Reporter : Ahmad Baiquni
25 Juli 2019 14:26
Suhu udara di Mekah bisa mencapai 50 derajat Celsius di siang hari.

Dream - Kepala Seksi Perlindungan Jemaah Daerah Kerja Mekah, Maskat Ali Jasmun, mengimbau jemaah haji yang sudah berada di Mekah tidak melaksanakan umroh pada siang hari karena suhu panas ekstrem.

Maskat mengatakan, suhu rata-rata di Mekah pada siang hari bisa di atas 40 derajat Celsius, bahkan bisa 50 derajat Celcius. Suhu tersebut jauh di atas suhu rata-rata harian di Indonesia antara 26 hingga 36 derajat Celsius.

" Maka pemerintah memberikan imbauan kepada jemaah dari Indonesia yang baru sampai ke Mekah, baik dari Jeddah maupun dari Madinah sebelumnya, ketika melaksanakan umroh, dilaksanakan malam hari karena siang sangat panas," ujar Maskat, dikutip dari Liputan6.com.

Maskat mengatakan, menjalankan umroh wajib pada malam hari lebih ringan karena suhu udara relatif rendah.

Kebanyakan jemaah haji akan memanfaatkan waktu malam untuk menunaikan umroh. Sehingga intensitas kepadatan di Masjidil Haram akan tinggi ketika malam hari.

" Mereka pilih malam karena ketika selesai ademlah ya. Enggak seperti siang hari dan ini berat, jemaah melawan cuaca saja sudah berat, apalagi saat siangnya," kata dia.

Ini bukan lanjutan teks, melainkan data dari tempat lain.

(** ** One step of the scan *)

Lemma encode_no_eol r : scalars r -> no_eol r -> Forall (fun b => is_eol b = false) (encode r).
Proof.
  intros Hs Hn. induction Hs as [|c r Hc Hs IH]; simpl; [constructor|].
  inversion Hn as [|? ? Hcn Hrn]; subst. apply Forall_app. split; [|by apply IH].
  destruct (Z_lt_le_dec c 128).
  - rewrite encode_char_ascii by done. by repeat constructor.
  - eapply Forall_impl; [by apply encode_char_high|]. simpl. intros b Hb.
    unfold is_eol, CR, LF. bcase; done.
Qed.

Lemma scan_eol_skip l rest i :
  Forall (fun b => is_eol b = false) l -> scan_eol (l ++ rest) i = scan_eol rest (i + len l).
Proof.
  intros H. revert i. induction H as [|b l Hb _ IH]; intros i; simpl; [by rewrite Z.add_0_r|].
  rewrite Hb, IH, len_cons. f_equal. lia.
Qed.

(** The byte at the head of the rest of a text. *)
Lemma byte_is_head p q x :
  scalars q -> 0 <= x < 128 ->
  byte_is (encode (p ++ q)) (blen p) x = match q with c :: _ => c =? x | [] => false end.
Proof.
  intros Hs Hx. unfold byte_is. rewrite encode_app, zget_app_r by (rewrite len_encode; lia).
  rewrite len_encode, Z.sub_diag. destruct q as [|c q]; [done|].
  inversion Hs as [|? ? Hc _]; subst. simpl.
  destruct (Z_lt_le_dec c 128).
  - by rewrite encode_char_ascii.
  - destruct (encode_char_shape c Hc) as (b & t & E & _).
    pose proof (encode_char_high c Hc l) as Hh. rewrite E in *. inversion Hh; subst.
    simpl. by bcase.
Qed.

Definition scan_at (pre rest : list Z) (line : Z) : LineScan :=
  mkScan (encode (pre ++ rest)) line (blen pre) (blen pre) false false.

Section scan.
Context (pre : list Z) (r : list Z) (line : Z).

Lemma scan_eol_row rest :
  scalars (pre ++ r ++ rest) -> no_eol r ->
  match rest with c :: _ => is_eol c = true | [] => True end ->
  scan_eol (zdrop (blen pre) (encode (pre ++ r ++ rest))) (blen pre) = blen pre + blen r.
Proof using Type.
  intros Hs Hn Hr. rewrite !scalars_app in Hs. destruct Hs as (_ & Hsr & Hs).
  rewrite encode_app, <- (len_encode pre), zdrop_app_len, encode_app.
  rewrite scan_eol_skip by (by apply encode_no_eol). rewrite !len_encode.
  destruct rest as [|c rest]; [done|]. simpl.
  rewrite encode_char_ascii; [simpl; by rewrite Hr|].
  unfold is_eol, CR, LF in Hr. bcase_all; done.
Qed.

Lemma next_line_last :
  scalars (pre ++ r) -> no_eol r ->
  next_line (scan_at pre r line) =
    (Some (mkScanned (mkBounds line (blen pre) (blen pre + blen r)) (blen pre + blen r)),
     mkScan (encode (pre ++ r)) line (blen pre) (blen pre) true false).
Proof using Type.
  intros Hs Hn. unfold next_line, scan_at. cbn [exhausted scan_bytes scan_index scan_line scan_start overflowed].
  pose proof (scan_eol_row []) as E. rewrite !app_nil_r in E. rewrite E by done. clear E.
  rewrite len_encode, blen_app, Z.eqb_refl. done.
Qed.

Lemma next_line_row s rest :
  scalars (pre ++ r ++ s ++ rest) -> no_eol r -> separator s rest -> line + 1 <= u32_max ->
  next_line (scan_at pre (r ++ s ++ rest) line) =
    (Some (mkScanned (mkBounds line (blen pre) (blen pre + blen r))
                     (blen pre + blen r + blen s)),
     scan_at (pre ++ r ++ s) rest (line + 1)).
Proof using Type.
  intros Hs Hn Hsep Hl. unfold next_line, scan_at.
  cbn [exhausted scan_bytes scan_index scan_line scan_start overflowed].
  rewrite (scan_eol_row (s ++ rest)); [|done|done|by destruct Hsep as [->|[->|[-> _]]]].
  rewrite checked_add_u32_Some by done.
  pose proof (separator_pos _ _ Hsep). pose proof (blen_nonneg rest).
  rewrite len_encode, !blen_app. destruct (Z.eqb_spec (blen pre + blen r) (blen pre + (blen r + (blen s + blen rest)))); [lia|].
  assert (Hs' := Hs). rewrite app_assoc, scalars_app in Hs'. destruct Hs' as [_ Hs2].
  assert ((if byte_is (encode (pre ++ r ++ s ++ rest)) (blen pre + blen r) CR &&
              (blen pre + blen r + 1 <? blen pre + (blen r + (blen s + blen rest))) &&
              byte_is (encode (pre ++ r ++ s ++ rest)) (blen pre + blen r + 1) LF
           then blen pre + blen r + 2 else blen pre + blen r + 1) = blen pre + blen r + blen s) as ->.
  { rewrite app_assoc, <- blen_app. rewrite byte_is_head by (done || unfold CR; lia).
    destruct Hsep as [->|[->|[-> Hh]]]; simpl; [done| |].
    - change (CR :: LF :: rest) with ([CR] ++ LF :: rest). rewrite (app_assoc (pre ++ r)).
      replace (blen (pre ++ r) + 1) with (blen ((pre ++ r) ++ [CR])) by (by rewrite blen_app).
      rewrite byte_is_head; [|by inversion Hs2|unfold LF; lia].
      change (len_utf8 CR) with 1. change (len_utf8 LF) with 1. rewrite !blen_app. simpl.
      change (len_utf8 CR) with 1. bcase. simpl. lia.
    - change (CR :: rest) with ([CR] ++ rest). rewrite (app_assoc (pre ++ r)).
      replace (blen (pre ++ r) + 1) with (blen ((pre ++ r) ++ [CR])) by (by rewrite blen_app).
      rewrite byte_is_head; [|by inversion Hs2|unfold LF; lia].
      destruct rest as [|d rest]; [by rewrite andb_false_r, blen_app|].
      destruct (Z.eqb_spec d LF) as [->|]; [by destruct Hh|]. by rewrite andb_false_r, blen_app. }
  rewrite <- !app_assoc, !Z.add_assoc. done.
Qed.
End scan.

(** ** The lookups, row by row *)

Fixpoint row_bounds (rs : list (list Z * list Z)) (line start target : Z) : option LineBounds :=
  match rs with
  | [] => None
  | (r, s) :: rs =>
    if line =? target then Some (mkBounds line start (start + blen r))
    else row_bounds rs (line + 1) (start + blen r + blen s) target
  end.

Fixpoint row_lookup (rs : list (list Z * list Z)) (line start o : Z) : ByteLineLookup :=
  match rs with
  | [] => OutOfBounds
  | (r, s) :: rs =>
    if (start <=? o) && (o <=? start + blen r)
    then LookupContent (mkBounds line start (start + blen r))
    else if (start + blen r <? o) && (o <? start + blen r + blen s) then NewlineInterior
    else row_lookup rs (line + 1) (start + blen r + blen s) o
  end.

Lemma crow_list_len rs : crow_list rs -> len rs <= 1 + blen (ctext rs).
Proof.
  induction 1 as [r Hr|r s rs Hr Hsep Hrs IH].
  - rewrite len_cons, len_nil. pose proof (blen_nonneg (ctext [(r, [])])). lia.
  - rewrite len_cons, ctext_cons, !blen_app. pose proof (separator_pos _ _ Hsep).
    pose proof (blen_nonneg r). lia.
Qed.

Lemma line_bounds_loop_rows rs pre line fuel target :
  crow_list rs -> (length rs < fuel)%nat -> scalars (pre ++ ctext rs) ->
  line + blen (ctext rs) <= u32_max ->
  line_bounds_loop fuel (scan_at pre (ctext rs) line) target =
    row_bounds rs line (blen pre) target.
Proof.
  intros Hrs. revert pre line fuel.
  induction Hrs as [r Hr|r s rs Hr Hsep Hrs IH]; intros pre line fuel Hf Hs Hl;
    (destruct fuel as [|fuel]; [simpl in Hf; lia|]); simpl in Hf; cbn [line_bounds_loop].
  - rewrite ctext_last in *.
    rewrite next_line_last by done. simpl. destruct (line =? target); [done|]. by destruct fuel.
  - rewrite ctext_cons in *. rewrite !blen_app in Hl.
    pose proof (separator_pos _ _ Hsep). pose proof (blen_nonneg r).
    pose proof (blen_nonneg (ctext rs)).
    rewrite next_line_row by (done || lia). simpl. destruct (line =? target); [done|].
    rewrite IH; [by rewrite !blen_app, Z.add_assoc|lia|by rewrite <- !app_assoc|lia].
Qed.

Lemma lookup_loop_rows rs pre line fuel o :
  crow_list rs -> (length rs < fuel)%nat -> scalars (pre ++ ctext rs) ->
  line + blen (ctext rs) <= u32_max ->
  lookup_loop fuel (scan_at pre (ctext rs) line) o = row_lookup rs line (blen pre) o.
Proof.
  intros Hrs. revert pre line fuel.
  induction Hrs as [r Hr|r s rs Hr Hsep Hrs IH]; intros pre line fuel Hf Hs Hl;
    (destruct fuel as [|fuel]; [simpl in Hf; lia|]); simpl in Hf; cbn [lookup_loop].
  - rewrite ctext_last in *.
    rewrite next_line_last by done. simpl. rewrite Z.add_0_r.
    repeat case_match; try done; by destruct fuel.
  - rewrite ctext_cons in *. rewrite !blen_app in Hl.
    pose proof (separator_pos _ _ Hsep). pose proof (blen_nonneg r).
    pose proof (blen_nonneg (ctext rs)).
    rewrite next_line_row by (done || lia). simpl.
    rewrite IH; [by rewrite !blen_app, Z.add_assoc|lia|by rewrite <- !app_assoc|lia].
Qed.

Section lookups.
Context (cs : list Z).
Hypothesis Hs : scalars cs.
Hypothesis Hu : u32_sized cs.

Lemma scan_new_at : scan_new (encode cs) = scan_at [] (ctext (crows cs)) 0.
Proof using Type. by rewrite ctext_crows. Qed.

Lemma crows_fuel : (length (crows cs) < S (S (length (encode cs))))%nat.
Proof using Type.
  pose proof (crow_list_len _ (crow_list_crows cs)) as H. rewrite ctext_crows in H.
  rewrite <- len_encode in H. unfold len in H. lia.
Qed.

Lemma line_bounds_rows target :
  line_bounds (encode cs) target = row_bounds (crows cs) 0 0 target.
Proof using Hs Hu.
  unfold line_bounds. rewrite scan_new_at.
  apply line_bounds_loop_rows; rewrite ?ctext_crows; auto using crow_list_crows, crows_fuel.
Qed.

Lemma lookup_byte_line_rows o :
  lookup_byte_line (encode cs) o =
    if blen cs <? o then OutOfBounds else row_lookup (crows cs) 0 0 o.
Proof using Hs Hu.
  unfold lookup_byte_line. rewrite len_encode, scan_new_at. destruct (blen cs <? o); [done|].
  apply lookup_loop_rows; rewrite ?ctext_crows; auto using crow_list_crows, crows_fuel.
Qed.
End lookups.

(** ** Exact coordinates *)

(** [o] is the byte offset, and [(line, col)] the position, of a character
    boundary of the content of one row. *)
Definition at_coordinate (enc : PositionEncoding) (cs : list Z) (o line col : Z) : Prop :=
  exists rs1 m t s rs2,
    crows cs = rs1 ++ (m ++ t, s) :: rs2 /\ line = len rs1 /\
    col = wlen (code_units enc) m /\ o = blen (ctext rs1) + blen m.

Lemma row_bounds_pick rs line start target b :
  row_bounds rs line start target = Some b <->
  exists rs1 r s rs2, rs = rs1 ++ (r, s) :: rs2 /\ target = line + len rs1 /\
    b = mkBounds target (start + blen (ctext rs1)) (start + blen (ctext rs1) + blen r).
Proof.
  revert line start. induction rs as [|[r s] rs IH]; intros line start; cbn [row_bounds].
  - split; [done|]. by intros ([|] & ? & ? & ? & ? & _).
  - destruct (Z.eqb_spec line target) as [->|Hne].
    + split.
      * intros [= <-]. exists [], r, s, rs. simpl. rewrite len_nil, !Z.add_0_r. done.
      * intros (rs1 & r' & s' & rs2 & E & El & ->). destruct rs1 as [|p rs1].
        { simpl in *. simplify_eq. by rewrite !Z.add_0_r. }
        rewrite len_cons in El. pose proof (len_nonneg rs1). lia.
    + rewrite IH. split.
      * intros (rs1 & r' & s' & rs2 & -> & -> & ->). exists ((r, s) :: rs1), r', s', rs2.
        rewrite len_cons, ctext_cons, !blen_app. split; [done|]. split; [lia|]. f_equal; lia.
      * intros (rs1 & r' & s' & rs2 & E & -> & ->). destruct rs1 as [|[r1 s1] rs1].
        { rewrite len_nil in Hne. lia. }
        simpl in E. simplify_eq. exists rs1, r', s', rs2.
        rewrite len_cons, ctext_cons, !blen_app. split; [done|]. split; [lia|]. f_equal; lia.
Qed.

Lemma row_lookup_content rs line start o b :
  crow_list rs -> start <= o ->
  row_lookup rs line start o = LookupContent b <->
  exists rs1 r s rs2, rs = rs1 ++ (r, s) :: rs2 /\
    b = mkBounds (line + len rs1) (start + blen (ctext rs1)) (start + blen (ctext rs1) + blen r) /\
    start + blen (ctext rs1) <= o <= start + blen (ctext rs1) + blen r.
Proof.
  intros Hrs. revert line start. induction Hrs as [r Hr|r s rs Hr Hsep Hrs IH];
    intros line start Ho; cbn [row_lookup].
  - change (blen []) with 0. rewrite Z.add_0_r.
    destruct (Z.leb_spec start o); [|lia]. destruct (Z.leb_spec o (start + blen r)); simpl.
    + split.
      * intros [= <-]. exists [], r, [], []. simpl. rewrite len_nil, !Z.add_0_r. done.
      * intros (rs1 & r' & s' & rs2 & E & -> & Hin). destruct rs1 as [|p rs1]; [|by destruct rs1].
        simpl in *. simplify_eq. by rewrite !Z.add_0_r.
    + split; [by case_match|].
      intros (rs1 & r' & s' & rs2 & E & -> & Hin). destruct rs1 as [|p rs1]; [|by destruct rs1].
      simpl in *. simplify_eq. lia.
  - pose proof (separator_pos _ _ Hsep). pose proof (blen_nonneg r).
    destruct (Z.leb_spec start o); [|lia]. destruct (Z.leb_spec o (start + blen r)); simpl.
    + split.
      * intros [= <-]. exists [], r, s, rs. simpl. rewrite len_nil, !Z.add_0_r. done.
      * intros (rs1 & r' & s' & rs2 & E & -> & Hin). destruct rs1 as [|[r1 s1] rs1].
        { simpl in *. simplify_eq. by rewrite !Z.add_0_r. }
        simpl in E. simplify_eq. rewrite ctext_cons, !blen_app in Hin.
        pose proof (blen_nonneg (ctext rs1)). lia.
    + destruct (Z.ltb_spec (start + blen r) o), (Z.ltb_spec o (start + blen r + blen s)); simpl; try lia.
      * split; [done|]. intros (rs1 & r' & s' & rs2 & E & -> & Hin).
        destruct rs1 as [|[r1 s1] rs1]; simpl in E; simplify_eq; [simpl in Hin; lia|].
        rewrite ctext_cons, !blen_app in Hin. pose proof (blen_nonneg (ctext rs1)). lia.
      * rewrite IH by lia. split.
        { intros (rs1 & r' & s' & rs2 & -> & -> & Hin). exists ((r, s) :: rs1), r', s', rs2.
          rewrite len_cons, ctext_cons, !blen_app. split; [done|]. split; [f_equal; lia|lia]. }
        { intros (rs1 & r' & s' & rs2 & E & -> & Hin).
          destruct rs1 as [|[r1 s1] rs1]; simpl in E; simplify_eq; [simpl in Hin; lia|].
          exists rs1, r', s', rs2. rewrite len_cons, ctext_cons, !blen_app in *.
          split; [done|]. split; [f_equal; lia|lia]. }
Qed.

(** ** The column walks *)

Lemma code_units_le enc c : code_units enc c <= len_utf8 c.
Proof. destruct enc; simpl; [done|apply len_utf16_le_utf8]. Qed.

Lemma wlen_code_units_le enc r : wlen (code_units enc) r <= blen r.
Proof. induction r as [|c r IH]; simpl; [done|]. pose proof (code_units_le enc c). lia. Qed.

Selain itu, keuntungan lain melaksanakan umroh wajib di malam hari salah satunya yaitu tawaf utuh. Apalagi jika tawaf dilakukan setelah sholat jemaah Isya selesai.

" Kalau posisinya malam hari, misalnya masuk setelah sholat Isya, kemungkinan pelaksanaan tawaf itu utuh. Berbeda kalau masuk (Masjidil) Haram dalam waktu sholat rawatib, mungkin akan terpecah karena ada azan, kalau ada azan, berarti ada pengelompokan jemaah laki-laki dan perempuan yang sudah ditentukaan dan berbeda," kata dia.

Panitia Penyelenggara IBadah Haji 2019 telah menyiagakan petugas di sejumlah pos stasioner di Masjidil Haram untuk membantu jemaah haji. Selain itu juga ada petugas haji yang berpatroli keliling.

Maskat menyarankan jemaah haji yang sudah selesai sholat untuk tidak langsung pulang. Ini untuk menghindari terjadinya penumpukan dan antrean panjang di terminal Bus Shalawat.

" Karena bubarnya bareng, pasti menimbulkan kepadatan di terminal-terminal, maka sarannya setelah sholat jangan buru-buru pulang, satu jam dulu di dalam masjid baru setelah itu pulang," kata dia, dilansir Antara.